2. Pedigree structure and gene identity by descent
The segregation of genes in pedigrees, including the case of
multiple linked loci, and a genomic continuum. The concept of gene
identity by descent which underlies the joint probabilities of
observable data on individuals. Probabilities of patterns of gene
identity by descent among relatives.
3. Recursive computation of gene identity, descent, and ancestry
Coefficients of kinship and inbreeding, and their generalizations to
multiple loci and/or multiple individuals. Recursive equations for
computing these coefficients, and implications for inference of
relationship, and inference of gene ancestry.
4. Paradigms for likelihood computations on pedigree structures
A likelihood on a pedigree as a latent variable problem. The classical
view of genotypes as latent variables. The modern view of meiosis
indicators (inheritance vectors) as the latent variables. The advantages
of each paradigm for different forms of likelihood computation on a
pedigree; the implementation of ``peeling'' algorithms under each paradigm.
5. Markov chain Monte Carlo (MCMC) on pedigree structures
The use of Monte Carlo to estimate expectations. The use of MCMC to
estimate conditional expectations. What can be realized, conditional
upon data, and how these realizations can be used. Estimation of
genotype probabilities, meiotic events, and genome sharing.
6. Monte Carlo EM and Monte Carlo likelihood
The framework for genetics models, and EM as a method for parameter
estimation in fitting models.

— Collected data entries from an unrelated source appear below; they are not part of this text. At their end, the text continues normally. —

(** A message leaves the half-received update of [k] alone, or extends it. *)
Lemma feed_middle k f t prec p acc :
  pending_open p -> p !! k = Some acc -> only_middles k (f, t) ->
  exists o p1, catchM any_exn (feed_book f t prec) (fun _ => mret None) p = (Ok o, p1)
    /\ pending_open p1 /\ (forall b, o = Some b -> well_closed b)
    /\ ((exists i, instrument_id_from_str k = Ok i) ->
        p1 !! k = Some (acc ++ part_deltas k prec (f, t))).
Proof.
  intros Hp Hk Hm. destruct (catch_feed f t prec p Hp) as (o & p1 & E & Hp1 & Ho).
  exists o, p1. split_and!; [done..|]. intros [i Hi]. revert E.
  unfold part_deltas, only_middles in *. simpl in *. unfold catchM, any_exn, feed_book. cbv zeta.
  destruct (decide (bf_instrument_id f = k)) as [Ek|Hne].
  - rewrite bool_decide_eq_true_2 by done. rewrite (Hm Ek), Ek. unfold changed_levels. rewrite Ek, Hi. run_monad. cbv [res_bind].
    destruct (changed_deltas i (bf_ts_event f) t prec (bf_levels f)) as [l|x]; intros [= _ <-].
    + rewrite Hk. simpl. by rewrite lookup_insert_eq, bool_decide_eq_true_2.
    + by rewrite bool_decide_eq_true_2, app_nil_r.
  - rewrite (bool_decide_eq_false_2 (bf_instrument_id f = k)), app_nil_r by done.
    assert (forall l : list Delta, (<[bf_instrument_id f := l]> p : Pending) !! k = Some acc) as Hins
      by (intros l; by rewrite lookup_insert_ne).
    assert ((delete (bf_instrument_id f) p : Pending) !! k = Some acc) as Hdel
      by (by rewrite lookup_delete_ne).
    run_monad. destruct (instrument_id_from_str (bf_instrument_id f)); [|intros ?; by simplify_eq/=].
    destruct (bf_update_kind f); [..|].
    1, 2: intros ?; by simplify_eq/=.
    { destruct (fields_to_order_book_deltas _ _ _); intros ?; by simplify_eq/=. }
    all: destruct (changed_levels _ _ _); [|intros ?; by simplify_eq/=].
    all: rewrite ?bool_decide_eq_true_2, ?bool_decide_eq_false_2 by done; intros ?; by simplify_eq/=.
Qed.

Lemma feed_middles k i prec msgs : forall p acc,
  pending_open p -> p !! k = Some acc -> Forall (only_middles k) msgs ->
  instrument_id_from_str k = Ok i ->
  exists bs p1, feed_all msgs prec p = (Ok bs, p1) /\ Forall well_closed bs /\ pending_open p1
    /\ p1 !! k = Some (acc ++ concat (part_deltas k prec <$> msgs)).
Proof.
  induction msgs as [|[f t] msgs IH]; intros p acc Hp Hk Hm Hi.
  { exists [], p. csimpl. rewrite app_nil_r. split_and!; try done. }
  apply Forall_cons in Hm as [Hm Hms].
  destruct (feed_middle k f t prec p acc Hp Hk Hm) as (o & p1 & E & Hp1 & Ho & Hk1).
  destruct (IH p1 _ Hp1 (Hk1 (ex_intro _ i Hi)) Hms Hi) as (bs & p2 & E2 & Hbs & Hp2 & Hk2).
  exists (match o with Some b => b :: bs | None => bs end), p2.
  split; [by eapply feed_all_cons|]. split_and!; [|done|].
  - destruct o; [constructor; auto|done].
  - rewrite Hk2. csimpl. by rewrite <- app_assoc.
Qed.

(** (C38) A multi-part book update is one batch.  After the begin of an
    instrument's update, any number of middle parts of it, interleaved with any
    messages of other instruments, and its end: the end emits, as one batch,
    exactly the changed levels of the begin, of the readable middles and of the
    end, in order; and every batch the assembler emits is non-empty and closed
    by its last delta and by no other. *)
Theorem multi_part_update_is_one_batch k i b tb mids e te prec p lb le :
  pending_open p -> instrument_id_from_str k = Ok i ->
  bf_instrument_id b = k -> bf_update_kind b = BBegin -> changed_levels b tb prec = Ok lb ->
  bf_instrument_id e = k -> bf_update_kind e = BEnd -> changed_levels e te prec = Ok le ->
  Forall (only_middles k) mids ->
  let all := lb ++ concat (part_deltas k prec <$> mids) ++ le in
  exists bs p1, feed_all ((b, tb) :: mids) prec p = (Ok bs, p1) /\ Forall well_closed bs
    /\ feed_book e te prec p1 =
         (Ok (match all with [] => None | _ => Some (closed_batch i all) end), delete k p1)
    /\ (all <> [] -> well_closed (closed_batch i all)).
Proof.
  intros Hp Hi Hb Kb Eb He Ke Ee Hm. cbv zeta.
  assert (catchM any_exn (feed_book b tb prec) (fun _ => mret None) p
          = (Ok None, <[k := lb]> p)) as E1.
  { unfold catchM, feed_book. cbv zeta. run_monad. by rewrite Hb, Hi, Kb, Eb. }
  assert (pending_open (<[k := lb]> p)) as Hp1.
  { apply map_Forall_insert_2; [by eapply changed_open|done]. }
  destruct (feed_middles k i prec mids (<[k := lb]> p) lb Hp1) as (bs & p1 & E2 & Hbs & Hp2 & Hk);
    [by rewrite lookup_insert_eq|done|done|].
  exists bs, p1. split_and!; [exact (feed_all_cons _ _ _ _ _ None _ E1 _ _ E2)|done| |].
  - unfold feed_book. cbv zeta. run_monad. rewrite He, Hi, Ke, Ee, Hk. simpl.
    by rewrite <- app_assoc.
  - intros Hn. apply closed_batch_closed; [done|].
    apply Forall_app. split; [by eapply changed_open|].
    apply Forall_app. split; [|by eapply changed_open].
    pose proof (Hp2 k _ Hk) as Ho. by apply Forall_app in Ho as [_ Ho].
Qed.

End Book.

#[local] Existing Instance PlainTypes.

Module BookSample.
Definition level (size : N) : Level := MkLevel true (f64_of_decimal false 2100025 (-2)) (f64_of_decimal false size 0) 1.
Definition part (id : string) (kind : BookUpdate) (sizes : list N) : BookFields :=
  MkBookFields id "MNQZ6" (VStr "CME") kind (level <$> sizes) 5.
Definition key : string := "MNQZ6-CME.RITHMIC".
Definition mids : list (BookFields * Z) :=
  [(part "NQZ6-CME.RITHMIC" BSnapshot [2%N], 1); (part key BMiddle [0%N], 2)].
Definition deltas (kind : BookUpdate) (sizes : list N) (t : Z) : list Delta :=
  match changed_levels (part key kind sizes) t (Some 2) with Ok l => l | Raise _ => [] end.
Definition reads (kind : BookUpdate) (sizes : list N) (t : Z) : bool :=
  match changed_levels (part key kind sizes) t (Some 2) with Ok _ => true | Raise _ => false end.
Lemma reads_ok kind sizes t : reads kind sizes t = true ->
  changed_levels (part key kind sizes) t (Some 2) = Ok (deltas kind sizes t).
Proof. unfold reads, deltas. by destruct (changed_levels _ _ _). Qed.
End BookSample.

Lemma multi_part_update_is_one_batch_witness :
  let all := BookSample.deltas BBegin [3%N] 0
             ++ concat (part_deltas BookSample.key (Some 2) <$> BookSample.mids)
             ++ BookSample.deltas BEnd [4%N] 3 in
  length all = 3%nat
  /\ exists bs p1,
       feed_all 32 128 ((BookSample.part BookSample.key BBegin [3%N], 0) :: BookSample.mids)
         (Some 2) ∅ = (Ok bs, p1)
       /\ Forall (well_closed 128) bs
       /\ feed_book 32 128 (BookSample.part BookSample.key BEnd [4%N]) 3 (Some 2) p1 =
            (Ok (match all with [] => None | _ => Some (closed_batch 128 BookSample.key all) end),
             delete BookSample.key p1)
       /\ (all <> [] -> well_closed 128 (closed_batch 128 BookSample.key all)).
Proof.
  split; [vm_compute; reflexivity|].
  apply (multi_part_update_is_one_batch 32 128 ltac:(done) eq_refl BookSample.key BookSample.key).
  - apply map_Forall_empty.
  - reflexivity.
  - reflexivity.
  - reflexivity.
  - apply BookSample.reads_ok. vm_compute. reflexivity.
  - reflexivity.
  - reflexivity.
  - apply BookSample.reads_ok. vm_compute. reflexivity.
  - repeat constructor; intros ?; done.
Defined.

The E-step, using MCMC. Likelihood
ratios as conditional expectations; ideas of Monte Carlo likelihood,
in the context of genetic data on pedigrees.

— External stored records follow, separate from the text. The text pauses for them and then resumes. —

(** A dotenv file never overrides a variable the process has, and sets each
    variable it does not have to the file's last value for it. *)
Lemma load_dotenv_setdefault `{Host} path env k :
  (load_dotenv path env).2 !! k =
  match env !! k with Some v => Some v | None => _parse_dotenv path !! k end.
Proof.
  unfold load_dotenv, _parse_dotenv. destruct (file_text (path_str path)); run_monad; simpl.
  - rewrite lookup_union. destruct (env !! k), (parse_lines s !! k); done.
  - rewrite lookup_empty. by destruct (env !! k).
Qed.

(** ** Concrete environments *)

Definition NL : string := String LF EmptyString.

Definition lines (l : list string) : string := String.concat NL l.

(** One regular file, no home directories. *)
Definition one_file (path text : string) : Host := {|
  file_text := fun p => if bool_decide (p = path) then Some text else None;
  home_dir := fun _ => None
|}.

Definition direct_env : environ := list_to_map
  [("RITHMIC_USER", "alice"); ("RITHMIC_PASSWORD", "hunter2");
   ("RITHMIC_CONNECT_MODE", "Direct "); ("RITHMIC_SYSTEM", "Rithmic Test");
   ("RITHMIC_GATEWAY", "wss://uat.example:443")].

Definition session_of (r : res SessionConfig) : SessionConfig :=
  match r with
  | Ok c => c
  | Raise _ => MkSessionConfig "" GATEWAY None "" "" "" "" "" "" None None None None None None ""
  end.

Lemma from_env_wf_witness : wf_config (session_of (from_env direct_env true)).
Proof. apply (from_env_wf direct_env true). vm_compute. reflexivity. Defined.

Lemma test_system_url_explicit_witness :
  sc_env (session_of (from_env direct_env true)) <> "Live" /\
  url_given direct_env (sc_url (session_of (from_env direct_env true))).
Proof.
  apply (test_system_url_explicit direct_env).
  - vm_compute. reflexivity.
  - left. split; [eexists; vm_compute; reflexivity|vm_compute; reflexivity].
Defined.

Lemma from_env_hides_password_witness :
  diagnostics (from_env direct_env true) =
  diagnostics (from_env (<["RITHMIC_PASSWORD" := "letmein"]> direct_env) true).
Proof.
  apply (from_env_hides_password direct_env
           (<["RITHMIC_PASSWORD" := "letmein"]> direct_env) true).
  split.
  - intros k Hk. rewrite lookup_insert_ne; [done|]. intros <-. apply Hk. evaluate.
  - intros k Hk. unfold PASSWORD_KEYS in Hk. cbn in Hk.
    rewrite !elem_of_cons, elem_of_nil in Hk.
    destruct Hk as [->|[->|[->|[->|[->|[->|[]]]]]]]; vm_compute; split; intros [? ?];
      done || (eexists; reflexivity).
Defined.
Record DryWorld := MkDryWorld {
  dw_enable_trading : option string;           (* RITHMIC_ENABLE_TRADING *)
  dw_config : res unit;                        (* dotenv, from_env, create_session *)
  dw_tag : string;                             (* eight random hex digits *)
  dw_connect : res unit;
  dw_session : RefSession;
  dw_subscribe_orders : res unit;
  dw_resolved_account : res unit;
  dw_subscribe : res unit;
  dw_ticker : list (res (option pydict));
  dw_place : res unit;
  dw_polls : list (res (option pydict));
  dw_cancel : string -> res unit;
  dw_cancel_polls : list (res (option pydict))
}.

Inductive DryCall :=
  | DConnect
  | DSubscribeOrders
  | DSubscribeTicker (symbol exchange : string)
  | DPlace (symbol exchange side : string) (type : SmokeType) (qty : Z) (tag : string)
      (price trigger : option f64)
  | DCancel (basket : string)
  | DDisconnect.

Definition note_call (c : DryCall) : M (list DryCall) unit := modify (fun l => l ++ [c]).

Definition smoke_tag (w : DryWorld) : string := SMOKE_TAG_PREFIX +:+ "-" +:+ dw_tag w.

(** ** The gates *)

Definition allow_live (a : DryArgs) (w : DryWorld) : bool :=
  da_live_place a && env_truthy (dw_enable_trading w) false && negb (da_no_live_place a).

Definition refused (a : DryArgs) (w : DryWorld) : bool :=
  let live := allow_live a w in
  if da_live_place a && negb live then true
  else if live && bool_decide (da_order_type a = SLimit) && bool_decide (da_price a = None) then true
  else if live && bool_decide (da_order_type a = SStopMarket) then
    match da_trigger_price a, da_auto_trigger_offset a with
    | None, None => true
    | _, Some offset => negb (valid_offset offset)
    | Some _, None => false
    end
  else false.

(** ** Loops *)

(** [_poll_market_px]: the first last-trade price seen. *)
Fixpoint market_price (polls : list (res (option pydict))) : res (option f64) :=
  match polls with
  | [] => Ok None
  | p :: polls' =>
      ev ← p;
      match ev with
      | Some d =>
          if is_str (dget d "type") "last_trade" && negb (is_none (dget d "trade_price"))
          then px ← py_float (dget d "trade_price"); Ok (Some px)
          else market_price polls'
      | None => market_price polls'
      end
  end.

Definition poll_market_px (w : DryWorld) (symbol exchange : string)
  : M (list DryCall) (option f64) :=
  note_call (DSubscribeTicker symbol exchange) ;;
  _ ← lift (dw_subscribe w);
  lift (market_price (dw_ticker w)).

Fixpoint poll_orders (polls : list (res (option pydict))) : res (list pydict) :=
  match polls with
  | [] => Ok []
  | p :: polls' =>
      ev ← p;
      rest ← poll_orders polls';
      Ok (match ev with Some d => slim_event d :: rest | None => rest end)
  end.

(** ** [main] *)

(** The trigger of the order; [None] inside is "no last trade observed". *)
Definition choose_trigger (a : DryArgs) (w : DryWorld) (front : FrontMonth)
  : M (list DryCall) (option (option f64)) :=
  match da_order_type a with
  | SLimit => mret (Some None)
  | SStopMarket =>
      match da_trigger_price a with
      | Some t => mret (Some (Some t))
      | None =>
          market ← poll_market_px w (fm_trading_symbol front) (fm_trading_exchange front);
          match market with
          | None => mret None
          | Some px =>
              let offset := default (S754_zero false) (da_auto_trigger_offset a) in
              t ← lift (derive_trigger (da_side a) px offset);
              mret (Some (Some t))
          end
      end
  end.

(** Cancel every basket of ours; an error stops the loop and is swallowed. *)
Definition cancel_all_ours (w : DryWorld) (baskets : list string) : M (list DryCall) unit :=
  forM_ baskets (fun b => note_call (DCancel b) ;; _ ← lift (dw_cancel w b); mret tt).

7. Monte Carlo likelihood for genetic models, and linkage analysis
Applications of Monte Carlo likelihood in genetic modeling and gene mapping, including multilocus linkage analyses, and mapping of
quantitative trait loci.
8. Monte Carlo likelihood for inference of relationships, from genomic data
Likelihoods for relationship inference, from discrete markers, and from genomic data. Monte Carlo likelihoods and Bayesian posterior in the
inference of relationship from genetic data.
9. Monte Carlo likelihoods for gene ancestry and fine-scale genetic
mapping
Coalescents, and ancestry of alleles. The realization of the recombination history of a disease haplotype, and implications for Monte Carlo likelihoods for fine-scale genetic mapping.
10. Improved MCMC procedures in genetic analysis
Problems of mixing and irreducibility in MCMC on pedigrees. Methods for ensuring irreducibility, and improving Monte Carlo efficiency. These include simulated tempering, regenerative samplers, and mixture likelihoods.